It was supposed to be warmer today, up around 40+, but, alas, when I looked at the forecast this early morning, there was talk of more snow and wintery mixes and temperatures right around freezing. This staying inside scenario is convenient today because my head is a sinus disaster and I was tempted to title this post, Going with the snot flow, but held back.
Apparently, I feel bad enough, though, that I have caved to my baser instincts and feel like King George VI at the speech therapist’s officer marching around exclaiming “F–K,F–K,F–K,F–K, instead of fornication. Yes, I am one to say mucous, but today, I am disgusted enough and tired enough to just repeat SNOT, SNOT, SNOT, SNOT.

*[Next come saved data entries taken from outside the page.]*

Definition encode_segment_fields (s : segment_command_64_t) : list byte :=
  segname s ++ Z_to_le 8 (vmaddr s) ++ Z_to_le 8 (vmsize s) ++
  Z_to_le 8 (fileoff s) ++ Z_to_le 8 (filesize s) ++ Z_to_le 4 (maxprot s) ++
  Z_to_le 4 (initprot s) ++ Z_to_le 4 (nsects s) ++ Z_to_le 4 (seg_flags s).

Definition encode_segment (s : segment_command_64_t) : list byte :=
  encode_segment_fields s ++ encode_sections (sections s).

Definition encode_dysymtab (d : dysymtab_command_t) : list byte :=
  Z_to_le 4 (ilocalsym d) ++ Z_to_le 4 (nlocalsym d) ++
  Z_to_le 4 (iextdefsym d) ++ Z_to_le 4 (nextdefsym d) ++
  Z_to_le 4 (iundefsym d) ++ Z_to_le 4 (nundefsym d) ++
  Z_to_le 4 (tocoff d) ++ Z_to_le 4 (ntoc d) ++ Z_to_le 4 (modtaboff d) ++
  Z_to_le 4 (nmodtab d) ++ Z_to_le 4 (extrefsymoff d) ++
  Z_to_le 4 (nextrefsyms d) ++ Z_to_le 4 (indirectsymoff d) ++
  Z_to_le 4 (nindirectsyms d) ++ Z_to_le 4 (extreloff d) ++
  Z_to_le 4 (nextrel d) ++ Z_to_le 4 (locreloff d) ++ Z_to_le 4 (nlocrel d).

Definition encode_symtab (s : symtab_command_t) : list byte :=
  Z_to_le 4 (symoff s) ++ Z_to_le 4 (nsyms s) ++ Z_to_le 4 (stroff s) ++
  Z_to_le 4 (strsize s).

Definition encode_build_version (b : build_version_command_t) : list byte :=
  Z_to_le 4 (platform b) ++ Z_to_le 4 (minos b) ++ Z_to_le 4 (sdk b) ++
  Z_to_le 4 (ntools b).

Definition encode_body (u : command_union) : list byte :=
  match u with
  | cmd_seg_64 s => encode_segment s
  | cmd_build_version b => encode_build_version b
  | cmd_symtab s => encode_symtab s
  | cmd_dysymtab d => encode_dysymtab d
  end.

Definition encode_command (c : load_command_t) : list byte :=
  Z_to_le 4 (cmd c) ++ Z_to_le 4 (cmd_size c) ++ encode_body (body c).

Definition encode_commands (cs : list load_command_t) : list byte :=
  flat_map encode_command cs.

Definition encode_header (o : mach_object_file_t) : list byte :=
  Z_to_le 4 (magic o) ++ Z_to_le 4 (cpu_type o) ++ Z_to_le 4 (cpu_subtype o) ++
  Z_to_le 4 (file_type o) ++ Z_to_le 4 (number_of_load_commands o) ++
  Z_to_le 4 (size_of_load_commands o) ++ Z_to_le 4 (flags o) ++
  Z_to_le 4 (reserved o).

Definition encode_entry (e : nlist_64_t) : list byte :=
  Z_to_le 4 (n_strx e) ++ Z_to_le 1 (n_type e) ++ Z_to_le 1 (n_sect e) ++
  Z_to_le 2 (n_desc e) ++ Z_to_le 8 (n_value e).

(** The values a structure of the given type can hold. *)

Definition section_ok (s : section_64_t) : Prop :=
  length (sectname s) = 16%nat /\ length (sect_segname s) = 16%nat /\
  u64_range (addr s) /\ u64_range (size s) /\ u32_range (offset s) /\
  u32_range (align s) /\ u32_range (reloff s) /\ u32_range (nreloc s) /\
  u32_range (sect_flags s) /\ u32_range (reserved1 s) /\
  u32_range (reserved2 s) /\ u32_range (reserved3 s).

Definition segment_ok (s : segment_command_64_t) : Prop :=
  length (segname s) = 16%nat /\ u64_range (vmaddr s) /\ u64_range (vmsize s) /\
  u64_range (fileoff s) /\ u64_range (filesize s) /\ u32_range (maxprot s) /\
  u32_range (initprot s) /\ u32_range (nsects s) /\ u32_range (seg_flags s) /\
  Forall section_ok (sections s).

Definition dysymtab_ok (d : dysymtab_command_t) : Prop :=
  u32_range (ilocalsym d) /\ u32_range (nlocalsym d) /\
  u32_range (iextdefsym d) /\ u32_range (nextdefsym d) /\
  u32_range (iundefsym d) /\ u32_range (nundefsym d) /\
  u32_range (tocoff d) /\ u32_range (ntoc d) /\ u32_range (modtaboff d) /\
  u32_range (nmodtab d) /\ u32_range (extrefsymoff d) /\
  u32_range (nextrefsyms d) /\ u32_range (indirectsymoff d) /\
  u32_range (nindirectsyms d) /\ u32_range (extreloff d) /\
  u32_range (nextrel d) /\ u32_range (locreloff d) /\ u32_range (nlocrel d).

I am my own science experiment – press at Point A on right sinus and tilt head at variable degrees. Resist the urge to wipe the first drip; let surface tension help more flow out
Gee, for someone who gets her nose out of joint so often, you’d think I’d be used to the pain. I think I’ve considered putting the vacuum hose on my nose before, but judged it too extreme. There may be a blood/brain barrier, but I’m not sure how strong the nose/brain protective wall is.
I have decided not to post a selfie with twisted kleenex stuck up my nostrils. I don’t know . . . a fleeting second of civility, perhaps.